Cronaca

Antenna Tre, revocato lo sciopero: da venerdì tg di nuovo in onda

L'amministratore di "Eu regional media" Roberto Paladin è intervenuto nel corso dell'assemblea: "Ha chiesto fiducia ai lavoratori e ha garantito la propria collaborazione alle parti sindacali"

SAN BIAGIO DI CALLALTA Il Cdr e le Rsu di Antenna 3, il Sindacato giornalisti del Veneto e Slc-Cgil dopo l'assemblea che si è tenuta nel pomeriggio hanno revocato lo sciopero dei lavoratori dell'emittente di San Biagio di Callalta. Questo il comunicato ufficiale emesso dalle sigle sindacali interessate alla difficile situazione della storica tivù trevigiana.

Tornare al lavoro dimostrando ancora una volta senso di responsabilità e rispetto nei confronti del servizio ai cittadini che si svolge assicurando un'informazione indipendente e puntuale. Con questa motivazione i dipendenti di Antennatre hanno deciso di revocare lo sciopero proclamato oggi a seguito della modalità con cui l'amministratore unico Thomas Panto, tramite un lancio Ansa, ha comunicato la decisione unilaterale di presentare l'istanza di concordato preventivo nel bel mezzo di una trattativa complessa e dolorosa  di affitto di ramo d'azienda.

La decisione di continuare a mandare in onda il tg, tanto più in questi giorni di scadenze elettorali, è arrivata al termine di una partecipatissima assemblea plenaria, che ha visto anche l'intervento, del tutto inatteso, di Roberto Paladin, rappresentante di Euregional, società  che alcuni giorni fa ha sottoscritto con Panto l'affitto di ramo d'azienda con un business plan preciso. Paladin ha chiesto fiducia ai lavoratori e ha garantito la propria collaborazione alle parti sindacali, con le quali la prossima settimana si incontrerà per valutare il nuovo scenario del concordato che passa la gestione aziendale a un commissario nominato dal tribunale. 

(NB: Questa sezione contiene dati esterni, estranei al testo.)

(** * class MCPSlidevConverter and main *)

(** A conversion adds its calls to the trace and depends on nothing in it. *)
Lemma convert_frame :
  forall u env pptx_path output_dir author tr,
    convert_powerpoint_to_slidev u env pptx_path output_dir author tr =
    (fst (convert_powerpoint_to_slidev u env pptx_path output_dir author []),
     tr ++ snd (convert_powerpoint_to_slidev u env pptx_path output_dir
                                             author [])).
Proof.
  intros u env pptx_path output_dir author tr.
  rewrite (convert_outcome u env pptx_path output_dir author []).
  rewrite convert_outcome. reflexivity.
Qed.

Lemma batch_loop_closed_form :
  forall u env output_dir pptx_files results tr,
    batch_loop u env output_dir pptx_files results tr =
    (inr (results ++ flat_map (file_result u env output_dir) pptx_files),
     tr ++ flat_map (file_calls u env output_dir) pptx_files).
Proof.
  intros u env output_dir pptx_files.
  induction pptx_files as [|f rest IH]; intros results tr; simpl.
  - unfold ret. rewrite !app_nil_r. reflexivity.
  - unfold bind, attempt. unfold convert_from_powerpoint at 1.
    rewrite convert_frame. unfold file_result at 1, file_calls at 1.
    unfold convert_from_powerpoint.
    destruct (fst (convert_powerpoint_to_slidev u env f output_dir
                                                default_author []))
      as [e|result]; rewrite IH; rewrite <- !app_assoc; reflexivity.
Qed.


(** Without the backend a file of a batch gives no result and makes no
    call. *)
Lemma file_without_backend :
  forall u env output_dir pptx_files,
    PPTX_AVAILABLE env = false ->
    flat_map (file_result u env output_dir) pptx_files = []
    /\ flat_map (file_calls u env output_dir) pptx_files = [].
Proof.
  intros u env output_dir pptx_files H.
  assert (forall f, file_result u env output_dir f = []
                    /\ file_calls u env output_dir f = []) as Hf.
  { intros f. unfold file_result, file_calls, convert_from_powerpoint.
    rewrite convert_outcome. unfold conversion_outcome.
    rewrite H. split; reflexivity. }
  induction pptx_files as [|f files [IH1 IH2]]; simpl.
  - split; reflexivity.
  - destruct (Hf f) as [-> ->]. split; assumption.
Qed.

(** X21: without python-pptx a batch whose directory can be read does not
    fail: every file raises the missing-dependency error, each error is
    swallowed, and the batch returns the empty list; reading the directory is
    its only file-system call. *)
Theorem batch_swallows_missing_backend :
  forall u env glob pptx_directory output_dir tr pptx_files,
    PPTX_AVAILABLE env = false ->
    glob pptx_directory = Some pptx_files ->
    batch_convert_powerpoints u env glob pptx_directory output_dir tr =
    (inr [], tr ++ [ScanDir pptx_directory]).
Proof.
  intros u env glob pptx_directory output_dir tr pptx_files H Hglob.
  unfold batch_convert_powerpoints, bind, emit. rewrite Hglob.
  rewrite batch_loop_closed_form.
  destruct (file_without_backend u env output_dir pptx_files H) as [-> ->].
  cbn [app]. rewrite app_nil_r. reflexivity.
Qed.

Lemma batch_swallows_missing_backend_witness :
  batch_convert_powerpoints latin_db (no_backend [cover])
    (fun _ => Some [lit "a.pptx"; lit "b.pptx"]) (lit "decks") (lit "out") []
  = (inr [], [ScanDir (lit "decks")]).
Proof.
  apply (batch_swallows_missing_backend
           latin_db (no_backend [cover])
           (fun _ => Some [lit "a.pptx"; lit "b.pptx"]) (lit "decks")
           (lit "out") [] [lit "a.pptx"; lit "b.pptx"]); reflexivity.
Defined.

(** X22: started with neither --pptx nor --batch, main raises
    AttributeError before any file-system call: the demonstration goes
    through convert_from_google_drive_doc, which calls a method the converter
    does not have. *)
Theorem main_demo_raises :
  forall u env glob args tr,
    given (args_pptx args) = false ->
    given (args_batch args) = false ->
    main u env glob args tr = (inl (AttributeError no_such_method), tr).
Proof.
  intros u env glob args tr Hp Hb. unfold main. rewrite Hp, Hb.
  reflexivity.
Qed.

Lemma main_demo_raises_witness :
  main latin_db (fair_weather [cover]) (fun _ => Some [])
       {| args_pptx := None; args_batch := None;
          args_output := lit "./slidev-presentations" |} []
  = (inl (AttributeError no_such_method), []).
Proof.
  apply main_demo_raises; reflexivity.
Defined.



(** * Shapes that add no content, and section slides of a deck *)

Lemma shape_entries_excluded :
  forall slide shape,
    content_shape slide shape = false -> shape_entries slide shape = [].
Proof.
  intros slide shape H. unfold content_shape in H.
  unfold shape_entries, shape_step.
  destruct (sh_image shape) as [[data|]|]; [reflexivity|reflexivity|].
  apply negb_false_iff in H. rewrite H.
  destruct (sh_text_frame shape); [reflexivity|].
  destruct (sh_text shape) as [t|]; [|reflexivity].
  destruct (Py.truthy (Py.strip t)); reflexivity.
Qed.

(** X24: the content of a deck slide is what its shapes other than the
    pictures and the title placeholder contribute, in shape order: the title
    text is never counted a second time as content, wherever the placeholder
    stands among the shapes. *)
Theorem title_shape_adds_no_content :
  forall temp slide n,
    content (fst (parse_powerpoint_slide temp slide n)) =
    flat_map (shape_entries slide)
             (filter (content_shape slide) (sl_shapes slide)).
Proof.
  intros temp slide n. rewrite parse_powerpoint_slide_closed_form.
  cbn [fst mkSlide content].
  induction (sl_shapes slide) as [|shape shapes IH]; [reflexivity|].
  cbn [flat_map filter]. rewrite IH.
  destruct (content_shape slide shape) eqn:E; [reflexivity|].
  rewrite (shape_entries_excluded slide shape E). reflexivity.
Qed.

(** X25: a slide extracted from a deck is typed section only when it is not
    the first, has no content and has a title of its own; its fragment is
    then the heading followed by its images, with no reveal block. *)
Theorem deck_section_is_heading_only :
  forall temp slide n,
    let sc := fst (parse_powerpoint_slide temp slide n) in
    slide_type sc = SectionSlide ->
    n <> 0
    /\ content sc = []
    /\ title sc = deck_title slide
    /\ convert_slide_to_markdown sc =
       text_lines [ []; lit "# " ++ deck_title slide; [];
                    image_md (images sc); [] ].
Proof.
  intros temp slide n sc H.
  destruct (parse_powerpoint_slide_fields temp slide n)
    as [Ht [Hc [Hty _]]].
  fold sc in Ht, Hc, Hty. rewrite Hty in H. unfold deck_slide_type in H.
  destruct n as [|n]; [discriminate H|]. cbn [Nat.eqb] in H.
  destruct (fst (scan_shapes slide (S n))) as [|it items] eqn:Ec.
  - assert (Py.truthy (deck_title slide) = true) as Hd
        by (destruct (Py.truthy (deck_title slide));
            [reflexivity|discriminate H]).
    rewrite Hd in Ht.
    split; [discriminate|]. split; [exact Hc|]. split; [exact Ht|].
    unfold convert_slide_to_markdown. rewrite Hty, Hc, Ht.
    unfold deck_slide_type. rewrite ?Ec, Hd. reflexivity.
  - cbn [Py.truthy negb andb] in H.
    destruct (3 <? List.length (it :: items)); discriminate H.
Qed.

Lemma deck_section_is_heading_only_witness :
  let sc := fst (parse_powerpoint_slide [] cover 1) in
  slide_type sc = SectionSlide
  /\ convert_slide_to_markdown sc =
     text_lines [ []; lit "# Say hi"; []; []; [] ].
Proof.
  intros sc. split; [reflexivity|].
  destruct (deck_section_is_heading_only [] cover 1 eq_refl)
    as [_ [_ [_ H]]].
  exact H.
Defined.

(** * The probe of line 71 *)

(** X26: a shape whose test for an image raises, on whatever slide of the
    deck, ends the conversion: it raises the exception of the probe after
    the deck was opened, and no directory is made and no file written. *)
Theorem raising_probe_ends_the_conversion :
  forall u env decks pptx_path output_dir author deck tr,
    PPTX_AVAILABLE env = true ->
    decks pptx_path = Some deck ->
    Exists (fun slide => In ProbeRaises (ps_probes slide)) deck ->
    convert_powerpoint_to_slidev_probed u env decks pptx_path output_dir
                                        author tr
    = (inl ProbeError, tr ++ [OpenDeck pptx_path]).
Proof.
  intros u env decks pptx_path output_dir author deck tr Hav Hdecks Hraises.
  unfold convert_powerpoint_to_slidev_probed, extract_from_powerpoint_probed.
  rewrite Hav, Hdecks, (extract_slides_probed_raises deck [] 0 Hraises).
  reflexivity.
Qed.

Lemma raising_probe_ends_the_conversion_witness :
  convert_powerpoint_to_slidev_probed
    latin_db (fair_weather []) (fun _ => Some linked_deck)
    (lit "talk.pptx") (lit "out") (lit "Ken") []
  = (inl ProbeError, [OpenDeck (lit "talk.pptx")]).
Proof.
  apply (raising_probe_ends_the_conversion
           latin_db (fair_weather []) (fun _ => Some linked_deck)
           (lit "talk.pptx") (lit "out") (lit "Ken") linked_deck []).
  - reflexivity.
  - reflexivity.
  - apply Exists_cons_tl. apply Exists_cons_hd.
    cbn [linked_picture ps_probes]. auto 6 using in_eq, in_cons.
Defined.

I lavoratori hanno respinto al mittente le accuse lanciate dall'ormai ex editore che li ha additati come responsabili del presunto naufragio della trattativa, ricordando che l'accordo sindacale era subordinato al pagamento entro il 31 maggio della tredicesima mensilità  2015. Circostanza che lui stesso ha disatteso così  come risultano non versate tutte le retribuzioni 2016 maturate fino ad oggi.